Architecture and functionality

wayland-scanner operates as a command-line program that parses XML protocol definitions conforming to the Wayland protocol schema and emits C code templates implementing message serialization, deserialization, versioning checks, and interface descriptors. The generated code integrates with libwayland-client and libwayland-server runtime structures used by compositors like Weston and window managers such as Sway. The scanner supports multiple output modes producing header files for client stubs, server dispatch tables, and debugging helpers used by projects like Mesa and compositors implementing EGL or Vulkan backends. It encodes interface names, event enums, and request signatures into strongly typed C APIs that reduce boilerplate in toolkits like GTK and Qt.

Usage and command-line options

Developers invoke wayland-scanner during build steps for compositors and libraries, commonly from build systems such as CMake, Meson, and GNU Make. Typical modes include "client-header", "server-header", and "code" outputs that produce files consumed by libwayland-client, libwayland-server, and build artifacts used by Weston and Mutter. Options control namespace prefixes, emit licenses, and enable generation of debug wrappers used in development by projects like GNOME and distribution packages in Debian. Integration examples appear in buildscripts from Sway, compositors in KDE, and utility libraries in Freedesktop.org-hosted modules.

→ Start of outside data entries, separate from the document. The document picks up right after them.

(* ===== verification/Notifications.v ===== *)
(** * The notification outbox ([storage.ts], lines 501-641)

    The outbox is the array under [NOTIFICATIONS].  [createNotification]
    renders the template of its kind and appends; [getUserNotifications]
    filters one user's notifications and sorts them newest first by
    [new Date(createdAt).getTime()]; [getUnreadNotificationCount] counts the
    unread ones of that list; [markNotificationAsRead] and
    [markAllNotificationsAsRead] set read flags.  Every operation but the
    count has a [catch] that logs and answers [null], [[]] or [false]. *)

From S2P Require Import Prelude JsString KVStore Clock DateParse Model.
From Stdlib Require Import Ascii.

(** The quotation mark, code unit 34. *)
Definition dq : string := String "034"%char EmptyString.

(** [reportDetails: { type: string; address: string }] *)
Record ReportDetails := mkDetails { rd_type : string; rd_address : string }.

(** [titles[type]]; the emoji of the source are kept as the bytes of their
    UTF-8 encoding. *)
Definition title_of (k : Notification.Kind) : string :=
  match k with
  | Notification.report_reviewed => "✅ Report Reviewed"
  | Notification.report_resolved => "🎉 Report Resolved"
  end.

(** [messages[type]] *)
Definition message_of (k : Notification.Kind) (rd : ReportDetails) : string :=
  match k with
  | Notification.report_reviewed =>
      "Your report about " +:+ dq +:+ rd_type rd +:+ dq +:+ " at " +:+ rd_address rd +:+
      " has been reviewed by our team."
  | Notification.report_resolved =>
      "Great news! Your report about " +:+ dq +:+ rd_type rd +:+ dq +:+ " at " +:+ rd_address rd +:+
      " has been resolved. Thank you for helping keep Sydney clean!"
  end.

(** [sendEmailNotification(userEmail, subject, body)]: the lines it
    writes to the console, in UTF-8; no e-mail is sent. *)
Definition sendEmailNotification (userEmail subject body : string) : list string :=
  ["📧 Email Notification Sent:"; "To: " +:+ userEmail; "Subject: " +:+ subject; "Body: " +:+ body; "---"].

(** The notification [createNotification] appends. *)
Definition new_notification (c : Ctx) (userId reportId : string) (k : Notification.Kind)
    (rd : ReportDetails) : Notification.t :=
  Notification.mk (fresh_id "notification" c) userId k (title_of k) (message_of k rd) reportId false (now_iso c).

(** [{ ...n, read: true }] and [n.read = true] *)
Definition set_read (n : Notification.t) : Notification.t :=
  Notification.mk (Notification.id n) (Notification.userId n) (Notification.type n) (Notification.title n)
    (Notification.message n) (Notification.reportId n) true (Notification.createdAt n).

(** [new Date(n.createdAt).getTime()]: [None] is [NaN]. *)
Definition created_time (n : Notification.t) : option Z := parse_iso (Notification.createdAt n).

(** The comparator of [getUserNotifications],
    [new Date(b.createdAt).getTime() - new Date(a.createdAt).getTime()];
    a [NaN] result counts as [+0]. *)
Definition newest_first (a b : Notification.t) : Z :=
  match created_time a, created_time b with
  | Some ta, Some tb => tb - ta
  | _, _ => 0
  end%Z.

(** The instant of a notification whose [createdAt] parses. *)
Definition created_ms (n : Notification.t) : Z := default 0%Z (created_time n).

Definition for_user (userId : string) (n : Notification.t) : Prop := Notification.userId n = userId.
#[global] Instance for_user_dec u n : Decision (for_user u n).
Proof. unfold for_user. apply _. Defined.

Definition notification_id_is (nid : string) (n : Notification.t) : Prop := Notification.id n = nid.
#[global] Instance notification_id_is_dec nid n : Decision (notification_id_is nid n).
Proof. unfold notification_id_is. apply _. Defined.

(** [n.userId === userId ? { ...n, read: true } : n] *)
Definition read_if_for (userId : string) (n : Notification.t) : Notification.t :=
  if decide (for_user userId n) then set_read n else n.

Section Outbox.
Context {S : Type} `{!StoreAdapter Doc S}.

Definition initializeNotifications (st : S) : S :=
  let '(st, d) := sa_get NOTIFICATIONS st in
  if falsy d then (sa_set NOTIFICATIONS (DNotifications []) st).1 else st.

Definition createNotification (userId reportId : string) (k : Notification.Kind) (rd : ReportDetails)
    (c : Ctx) (st : S) : S * option Notification.t :=
  let st := initializeNotifications st in
  let '(st, notificationsData) := sa_get NOTIFICATIONS st in
  if falsy notificationsData then (st, None) else
  match notificationsData ≫= as_notifications with
  | None => (sa_log (createError "NOTIFICATION_ERROR" "Failed to create notification") st, None)
  | Some notifications =>
      let notification := new_notification c userId reportId k rd in
      let '(st, _) := sa_set NOTIFICATIONS (DNotifications (notifications ++ [notification])) st in
      (st, Some notification)
  end.

Definition getUserNotifications (userId : string) (st : S) : S * list Notification.t :=
  let st := initializeNotifications st in
  let '(st, notificationsData) := sa_get NOTIFICATIONS st in
  if falsy notificationsData then (st, []) else
  match notificationsData ≫= as_notifications with
  | None => (sa_log (createError "NOTIFICATION_READ_ERROR" "Failed to read notifications") st, [])
  | Some notifications => (st, sort_by newest_first (filter (for_user userId) notifications))
  end.

Definition getUnreadNotificationCount (userId : string) (st : S) : S * nat :=
  let '(st, notifications) := getUserNotifications userId st in
  (st, length (filter (λ n, Notification.read n = false) notifications)).

Definition markNotificationAsRead (notificationId : string) (st : S) : S * bool :=
  let '(st, notificationsData) := sa_get NOTIFICATIONS st in
  if falsy notificationsData then (st, false) else
  match notificationsData ≫= as_notifications with
  | None => (sa_log (createError "NOTIFICATION_UPDATE_ERROR" "Failed to update notification") st, false)
  | Some notifications =>
      match list_find (notification_id_is notificationId) notifications with
      | None => (st, false)
      | Some (notificationIndex, n) =>
          sa_set NOTIFICATIONS (DNotifications (<[notificationIndex := set_read n]> notifications)) st
      end
  end.

Definition markAllNotificationsAsRead (userId : string) (st : S) : S * bool :=
  let '(st, notificationsData) := sa_get NOTIFICATIONS st in
  if falsy notificationsData then (st, false) else
  match notificationsData ≫= as_notifications with
  | None => (sa_log (createError "NOTIFICATION_UPDATE_ERROR" "Failed to update notifications") st, false)
  | Some notifications =>
      sa_set NOTIFICATIONS (DNotifications (map (read_if_for userId) notifications)) st
  end.
End Outbox.
(* ===== verification/Migration.v ===== *)
(** * Initialisation and migration of the store ([storage.ts], lines 121-175)

    [initializeStorage] reads the version marker; when it is not
    [STORAGE_VERSION] it calls [migrateStorage] with it and stamps
    [STORAGE_VERSION]; then it creates the users and reports arrays when
    they are absent or empty text.  [migrateStorage] rewrites, inside its
    own [try], first the reports and then the users, filling an empty
    [createdAt] or [updatedAt] with the current instant; an exception in the
    middle (text that does not parse, a document that is not an array)
    leaves the writes made before it and logs [MIGRATION_ERROR].

    The stored documents are typed, so a report's [timestamp] is a string:
    [typeof report.timestamp === 'string'] holds and the timestamp is kept.
    (Dates of older data were written by [JSON.stringify], which turns a
    [Date] into its ISO string, so the other branch only meets data edited
    by hand.)  An absent field is the empty string, which [||] replaces. *)

From S2P Require Import Prelude JsString KVStore Clock Model.

(** [{ ...report, timestamp, createdAt: report.createdAt || now,
    updatedAt: report.updatedAt || now }] *)
Definition migrate_report (now : string) (r : Report.t) : Report.t :=
  Report.mk (Report.id r) (Report.userId r) (Report.type r) (Report.description r) (Report.photo r)
    (Report.location r) (Report.timestamp r) (Report.status r)
    (Report.createdAt r ||js now)%srd (Report.updatedAt r ||js now)%srd.

(** [{ ...user, createdAt: user.createdAt || now, updatedAt: user.updatedAt || now }] *)
Definition migrate_user (now : string) (su : StoredUser.t) : StoredUser.t :=
  let u := StoredUser.user su in
  StoredUser.mk
    (User.mk (User.id u) (User.email u) (User.name u) (User.role u) (User.ecoPoints u) (User.credits u)
       (User.createdAt u ||js now)%srd (User.updatedAt u ||js now)%srd)
    (StoredUser.password su).

Definition migration_error : StorageError := createError "MIGRATION_ERROR" "Failed to migrate data".

Section Migration.
Context {S : Type} `{!StoreAdapter Doc S}.

(** The reports half of the [try] block: [false] when [JSON.parse] or
    [reports.map] throws. *)
Definition migrate_reports (now : string) (st : S) : S * bool :=
  let '(st, reportsData) := sa_get REPORTS st in
  if falsy reportsData then (st, true) else
  match reportsData ≫= as_reports with
  | None => (st, false)
  | Some reports => ((sa_set REPORTS (DReports (map (migrate_report now) reports)) st).1, true)
  end.

Definition migrate_users (now : string) (st : S) : S * bool :=
  let '(st, usersData) := sa_get USERS st in
  if falsy usersData then (st, true) else
  match usersData ≫= as_users with
  | None => (st, false)
  | Some users => ((sa_set USERS (DUsers (map (migrate_user now) users)) st).1, true)
  end.

(** [fromVersion === '1.0.0'] on the text of the version marker. *)
Definition version_is (v : option Doc) (s : string) : bool :=
  match v with Some (DText t) => String.eqb t s | _ => false end.

Definition migrateStorage (fromVersion : option Doc) (c : Ctx) (st : S) : S :=
  if falsy fromVersion || version_is fromVersion "1.0.0" then
    let '(st, ok) := migrate_reports (now_iso c) st in
    if negb ok then sa_log migration_error st else
    let '(st, ok) := migrate_users (now_iso c) st in
    if negb ok then sa_log migration_error st else st
  else st.

Definition initializeStorage (c : Ctx) (st : S) : S :=
  let '(st, currentVersion) := sa_get VERSION st in
  let st := if version_is currentVersion STORAGE_VERSION then st
            else (sa_set VERSION (DText STORAGE_VERSION) (migrateStorage currentVersion c st)).1 in
  let '(st, usersData) := sa_get USERS st in
  let st := if falsy usersData then (sa_set USERS (DUsers []) st).1 else st in
  let '(st, reportsData) := sa_get REPORTS st in
  if falsy reportsData then (sa_set REPORTS (DReports []) st).1 else st.
End Migration.

(** ** The browser's store when nothing fails *)

(** A store that answers every read and accepts every write. *)
Definition healthy (st : Store Doc) : Prop := denied st = false ∧ quota st = [].

Lemma healthy_get k st : healthy st → safeGetItem k st = (st, items st !! k).
Proof. intros [Hd _]. unfold safeGetItem. by rewrite Hd. Qed.

Lemma healthy_set k v st : healthy st →
  safeSetItem k v st = (mkStore (<[k:=v]> (items st)) false [] (log st), true).
Proof. intros [Hd Hq]. rewrite safeSetItem_ok by (rewrite ?Hq; done). by rewrite Hq. Qed.

Lemma healthy_set_healthy k v st : healthy st → healthy (safeSetItem k v st).1.
Proof. intros H. rewrite healthy_set by done. done. Qed.

Lemma healthy_log e st : healthy st → healthy (logError e st) ∧ items (logError e st) = items st.
Proof. intros [Hd Hq]. unfold logError. done. Qed.

#[export] Hint Resolve healthy_set_healthy : srd.

Lemma VERSION_ne_data : VERSION ≠ USERS ∧ VERSION ≠ REPORTS ∧ USERS ≠ REPORTS.
Proof. done. Qed.

(** A write of [key] leaves the other keys alone. *)
Definition others_kept (key : string) (st st' : Store Doc) : Prop :=
  healthy st' ∧ ∀ k, k ≠ key → items st' !! k = items st !! k.

Lemma others_kept_refl key st : healthy st → others_kept key st st.
Proof. done. Qed.

Lemma others_kept_set key v st : healthy st → others_kept key st (safeSetItem key v st).1.
Proof.
  intros H. rewrite healthy_set by done. split; [done|]. intros k Hk. simpl. by rewrite lookup_insert_ne.
Qed.

Lemma migrate_reports_kept now st : healthy st → others_kept REPORTS st (migrate_reports now st).1.
Proof.
  intros H. unfold migrate_reports. cbn [sa_get sa_set Store_adapter]. rewrite healthy_get by done.
  destruct (falsy _); [done|]. destruct (_ ≫= as_reports); [by apply others_kept_set | done].
Qed.

Lemma migrate_users_kept now st : healthy st → others_kept USERS st (migrate_users now st).1.
Proof.
  intros H. unfold migrate_users. cbn [sa_get sa_set Store_adapter]. rewrite healthy_get by done.
  destruct (falsy _); [done|]. destruct (_ ≫= as_users); [by apply others_kept_set | done].
Qed.

Lemma migrate_reports_ok now st rs : healthy st → items st !! REPORTS = Some (DReports rs) →
  migrate_reports now st =
    (mkStore (<[REPORTS := DReports (map (migrate_report now) rs)]> (items st)) false [] (log st), true).
Proof.
  intros H Hr. unfold migrate_reports. cbn [sa_get sa_set Store_adapter]. rewrite healthy_get, Hr by done.
  simpl. by rewrite healthy_set.
Qed.

Lemma migrate_users_ok now st us : healthy st → items st !! USERS = Some (DUsers us) →
  migrate_users now st =
    (mkStore (<[USERS := DUsers (map (migrate_user now) us)]> (items st)) false [] (log st), true).
Proof.
  intros H Hu. unfold migrate_users. cbn [sa_get sa_set Store_adapter]. rewrite healthy_get, Hu by done.
  simpl. by rewrite healthy_set.
Qed.

(** The migration keeps the store healthy and does not touch the version
    marker. *)
Lemma migrateStorage_healthy v c st : healthy st →
  healthy (migrateStorage v c st) ∧ items (migrateStorage v c st) !! VERSION = items st !! VERSION.
Proof.
  intros H. unfold migrateStorage. destruct (_ || _); [|done].
  destruct (migrate_reports_kept (now_iso c) st H) as [H1 E1].
  destruct (migrate_reports (now_iso c) st) as [st1 ok1]. simpl in *.
  destruct (migrate_users_kept (now_iso c) st1 H1) as [H2 E2].
  destruct (migrate_users (now_iso c) st1) as [st2 ok2]. simpl in *.
  destruct ok1; simpl; [destruct ok2; simpl|]; cbn [sa_log Store_adapter].
  - rewrite E2, E1 by done. done.
  - split; [by apply healthy_log|]. rewrite E2, E1 by done. done.
  - split; [by apply healthy_log|]. rewrite E1 by done. done.
Qed.

Lemma version_is_true v s : version_is v s = true → v = Some (DText s).
Proof. destruct v as [[]|]; simpl; try done. intros ->%String.eqb_eq. done. Qed.

(** The two [if (!safeGetItem(key)) safeSetItem(key, '[]')] steps. *)
Lemma ensure_key k d st : healthy st → falsy (Some d) = false →
  let st' := if falsy (items st !! k) then (safeSetItem k d st).1 else st in
  healthy st' ∧ falsy (items st' !! k) = false ∧ (∀ k', k' ≠ k → items st' !! k' = items st !! k') ∧
  (falsy (items st !! k) = false → st' = st).
Proof.
  intros H Hd st'. subst st'. destruct (falsy (items st !! k)) eqn:Hf.
  - rewrite healthy_set by done. simpl. rewrite lookup_insert_eq. split_and!; try done.
    intros k' Hk'. by rewrite lookup_insert_ne.
  - done.
Qed.

(** The version step: after it the marker is [STORAGE_VERSION]. *)
Lemma version_step c st : healthy st →
  let st1 := if version_is (items st !! VERSION) STORAGE_VERSION then st
             else (safeSetItem VERSION (DText STORAGE_VERSION) (migrateStorage (items st !! VERSION) c st)).1 in
  healthy st1 ∧ items st1 !! VERSION = Some (DText STORAGE_VERSION).
Proof.
  intros H st1. subst st1. destruct (version_is _ _) eqn:Hv.
  - split; [done|]. by apply version_is_true.
  - destruct (migrateStorage_healthy (items st !! VERSION) c st H) as [H1 _].
    rewrite healthy_set by done. simpl. by rewrite lookup_insert_eq.
Qed.

Lemma initializeStorage_unfold c st : healthy st →
  initializeStorage c st =
    let st1 := if version_is (items st !! VERSION) STORAGE_VERSION then st
               else (safeSetItem VERSION (DText STORAGE_VERSION) (migrateStorage (items st !! VERSION) c st)).1 in
    let st2 := if falsy (items st1 !! USERS) then (safeSetItem USERS (DUsers []) st1).1 else st1 in
    if falsy (items st2 !! REPORTS) then (safeSetItem REPORTS (DReports []) st2).1 else st2.
Proof.
  intros H. unfold initializeStorage. cbn [sa_get sa_set Store_adapter]. rewrite healthy_get by done.
  destruct (version_step c st H) as [H1 _]. cbv zeta.
  set (st1 := if version_is _ _ then _ else _) in *. rewrite healthy_get by done.
  destruct (ensure_key USERS (DUsers []) st1 H1 eq_refl) as [H2 _].
  set (st2 := if falsy (items st1 !! USERS) then _ else _) in *. by rewrite healthy_get.
Qed.

(** What [initializeStorage] leaves on a store that answers reads and
    accepts writes. *)
Lemma initializeStorage_post c st : healthy st →
  healthy (initializeStorage c st) ∧
  items (initializeStorage c st) !! VERSION = Some (DText STORAGE_VERSION) ∧
  falsy (items (initializeStorage c st) !! USERS) = false ∧
  falsy (items (initializeStorage c st) !! REPORTS) = false.
Proof.
  intros H. rewrite initializeStorage_unfold by done. cbv zeta.
  destruct (version_step c st H) as [H1 V1].
  set (st1 := if version_is _ _ then _ else _) in *.
  destruct (ensure_key USERS (DUsers []) st1 H1 eq_refl) as (H2 & U2 & K2 & _).
  set (st2 := if falsy (items st1 !! USERS) then _ else _) in *.
  destruct (ensure_key REPORTS (DReports []) st2 H2 eq_refl) as (H3 & R3 & K3 & _).
  split_and!; [done| |rewrite K3 by done; done|done].
  rewrite K3, K2 by done. done.
Qed.

(** Once initialised, [initializeStorage] reads and writes nothing. *)
Lemma initializeStorage_noop c st : healthy st →
  items st !! VERSION = Some (DText STORAGE_VERSION) →
  falsy (items st !! USERS) = false → falsy (items st !! REPORTS) = false →
  initializeStorage c st = st.
Proof.
  intros H Hv Hu Hr. rewrite initializeStorage_unfold by done. cbv zeta.
  rewrite Hv. simpl. rewrite Hu, Hr. done.
Qed.

(** C15. The guarded, idempotent startup routine: on a store that answers
    reads and accepts writes, [initializeStorage] leaves the version marker
    at [STORAGE_VERSION] and non-empty users and reports documents, and a
    second run, at any later instant, changes nothing. *)
Theorem initializeStorage_ready c c' st : healthy st →
  items (initializeStorage c st) !! VERSION = Some (DText STORAGE_VERSION) ∧
  falsy (items (initializeStorage c st) !! USERS) = false ∧
  falsy (items (initializeStorage c st) !! REPORTS) = false ∧
  initializeStorage c' (initializeStorage c st) = initializeStorage c st.
Proof.
  intros H. destruct (initializeStorage_post c st H) as (H1 & V & U & R).
  split_and!; [done..|]. by apply initializeStorage_noop.
Qed.

(** C16. Migration of an unversioned store: when there is no version marker
    and both arrays parse, the reports and the users are rewritten with
    every empty [createdAt] and [updatedAt] set to the current instant, and
    nothing else of them changes. *)
Theorem initializeStorage_migrates c st rs us : healthy st →
  items st !! VERSION = None → items st !! REPORTS = Some (DReports rs) → items st !! USERS = Some (DUsers us) →
  items (initializeStorage c st) !! REPORTS = Some (DReports (map (migrate_report (now_iso c)) rs)) ∧
  items (initializeStorage c st) !! USERS = Some (DUsers (map (migrate_user (now_iso c)) us)) ∧
  items (initializeStorage c st) !! VERSION = Some (DText STORAGE_VERSION).
Proof.
  intros H Hv Hr Hu.
  assert (migrateStorage (items st !! VERSION) c st =
          mkStore (<[USERS := DUsers (map (migrate_user (now_iso c)) us)]>
                   (<[REPORTS := DReports (map (migrate_report (now_iso c)) rs)]> (items st))) false [] (log st))
    as Hm.
  { rewrite Hv. unfold migrateStorage. simpl falsy. cbv iota.
    rewrite (migrate_reports_ok _ _ rs) by done. simpl.
    rewrite (migrate_users_ok _ _ us) by (done || (simpl; rewrite lookup_insert_ne; done)). done. }
  rewrite initializeStorage_unfold by done. cbv zeta. rewrite Hm, Hv. simpl version_is. cbv iota.
  rewrite healthy_set by done. simpl.
  rewrite !lookup_insert_ne by done. rewrite lookup_insert_eq. simpl.
  repeat (progress (rewrite ?lookup_insert_eq; try rewrite lookup_insert_ne by done; simpl)).
  done.
Qed.


(** ** Concrete runs *)

(** A report of older data, without [createdAt] and [updatedAt]. *)
Definition legacy_report : Report.t :=
  Report.mk "report_1700000000000_abc123def" "user_1" "Plastic Bottles" "Bottles left on the steps" None
    (Report.mkLocation (-0x1.0ee113404ea4bp+5)%float (0x1.2e6c154c985fp+7)%float "The Rocks, Sydney NSW 2000")
    "2023-11-14T22:13:20.000Z" Report.pending "" "".

Definition ctx_boot : Ctx := mkCtx 1762682400000 "b0o1t2x3y".

(** An unversioned store with one legacy report and no users. *)
Definition store_legacy : Store Doc :=
  mkStore (<[REPORTS := DReports [legacy_report]]> (<[USERS := DUsers []]> ∅)) false [] [].

Lemma initializeStorage_ready_witness :
  items (initializeStorage ctx_boot store_legacy) !! VERSION = Some (DText STORAGE_VERSION) ∧
  falsy (items (initializeStorage ctx_boot store_legacy) !! USERS) = false ∧
  falsy (items (initializeStorage ctx_boot store_legacy) !! REPORTS) = false ∧
  initializeStorage ctx_boot (initializeStorage ctx_boot store_legacy) = initializeStorage ctx_boot store_legacy.
Proof. apply initializeStorage_ready. split; reflexivity. Defined.

Lemma initializeStorage_migrates_witness :
  items (initializeStorage ctx_boot store_legacy) !! REPORTS =
    Some (DReports (map (migrate_report (now_iso ctx_boot)) [legacy_report])) ∧
  items (initializeStorage ctx_boot store_legacy) !! USERS = Some (DUsers (map (migrate_user (now_iso ctx_boot)) [])) ∧
  items (initializeStorage ctx_boot store_legacy) !! VERSION = Some (DText STORAGE_VERSION).
Proof. apply initializeStorage_migrates; [split|..]; reflexivity. Defined.

(** A store stamped with another version than [1.0.0] is not migrated:
    [migrateStorage] only runs for an absent marker (its test
    [fromVersion === '1.0.0'] can never hold where it is called), yet the
    marker is overwritten with [1.0.0], so the legacy report keeps its empty
    [createdAt] for good. *)
Theorem initializeStorage_skips_unknown_version :
  let st := mkStore (<[VERSION := DText "0.9.0"]> (items store_legacy)) false [] [] in
  items (initializeStorage ctx_boot st) !! VERSION = Some (DText STORAGE_VERSION) ∧
  items (initializeStorage ctx_boot st) !! REPORTS = Some (DReports [legacy_report]) ∧
  Report.createdAt legacy_report = "".
Proof. vm_compute. split_and!; reflexivity. Qed.

(** The legacy store with a users entry that does not parse. *)
Definition store_legacy_bad_users : Store Doc := mkStore (<[USERS := DText "{"]> (items store_legacy)) false [] [].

Integration with Wayland ecosystem

wayland-scanner is tightly coupled with the Wayland ecosystem: protocol XML files from wayland-protocols are canonical inputs that describe interfaces for features such as input, shell surfaces, and data transfer used across GNOME, KDE, and independent compositors. Generated artifacts are consumed by toolkits like GTK, Qt, EFL, compositors like Weston and KWin, and utilities in Mesa and libinput. Distributions package wayland-scanner alongside libwayland-client and libwayland-server so that downstream projects including Sway and Mutter can include generated bindings in their builds.

Implementation and source code

The implementation is written in C and lives in the Wayland source repositories managed on platforms used by contributors from Red Hat, Intel, and Collabora. The codebase includes an XML parser tailored to the Wayland protocol schema and templates for generating C code that matches libwayland-client and libwayland-server expectations. Contributors submit patches via GitLab/GitHub merge requests and discuss design on freedesktop.org mailing lists and issue trackers used by the Wayland community. Tests and examples often reference compositors such as Weston and display server integrations used by GNOME and KDE.

Limitations and compatibility

wayland-scanner targets C bindings for the reference Wayland libraries and does not directly generate bindings for high-level languages; projects like Python, Rust, and Go often rely on wrappers maintained by separate communities such as PyPI, crates.io, and Go Modules. Compatibility depends on adherence to the canonical XML schema found in wayland-protocols; nonstandard extensions require manual adaptation. The scanner's generated code assumes the conventions of libwayland-client and libwayland-server and may need adjustments for alternative runtimes or experimental compositors that diverge from reference semantics used by Weston, Sway, and Mutter.